***** DATA SHOWN *****

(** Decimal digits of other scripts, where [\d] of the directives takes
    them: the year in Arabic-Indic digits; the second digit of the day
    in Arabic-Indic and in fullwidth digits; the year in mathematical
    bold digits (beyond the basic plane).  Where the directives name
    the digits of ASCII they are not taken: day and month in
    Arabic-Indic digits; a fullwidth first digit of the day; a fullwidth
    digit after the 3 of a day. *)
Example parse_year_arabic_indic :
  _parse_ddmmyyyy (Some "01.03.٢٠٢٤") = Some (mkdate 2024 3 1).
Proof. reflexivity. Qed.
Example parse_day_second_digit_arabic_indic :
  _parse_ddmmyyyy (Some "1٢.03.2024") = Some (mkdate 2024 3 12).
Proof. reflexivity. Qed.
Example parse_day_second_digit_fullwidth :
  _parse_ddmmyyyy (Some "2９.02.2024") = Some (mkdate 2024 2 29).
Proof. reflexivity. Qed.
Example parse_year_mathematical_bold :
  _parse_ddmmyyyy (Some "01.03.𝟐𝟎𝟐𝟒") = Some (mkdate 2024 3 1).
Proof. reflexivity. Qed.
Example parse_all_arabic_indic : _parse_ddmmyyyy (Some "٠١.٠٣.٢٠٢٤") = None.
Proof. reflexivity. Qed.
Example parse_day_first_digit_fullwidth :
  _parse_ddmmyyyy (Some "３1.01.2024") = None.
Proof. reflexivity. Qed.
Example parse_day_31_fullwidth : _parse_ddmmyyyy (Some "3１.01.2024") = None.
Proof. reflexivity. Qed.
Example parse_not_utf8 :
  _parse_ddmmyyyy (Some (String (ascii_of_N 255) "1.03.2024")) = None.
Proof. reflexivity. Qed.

*****

- _TASK DESCRIPTION_: Lines in the records above that carry the word "mkdate" are to be located and copied.

- _WRITTEN SOLUTION_:
  _parse_ddmmyyyy (Some "01.03.٢٠٢٤") = Some (mkdate 2024 3 1).
  _parse_ddmmyyyy (Some "1٢.03.2024") = Some (mkdate 2024 3 12).
  _parse_ddmmyyyy (Some "2９.02.2024") = Some (mkdate 2024 2 29).
  _parse_ddmmyyyy (Some "01.03.𝟐𝟎𝟐𝟒") = Some (mkdate 2024 3 1).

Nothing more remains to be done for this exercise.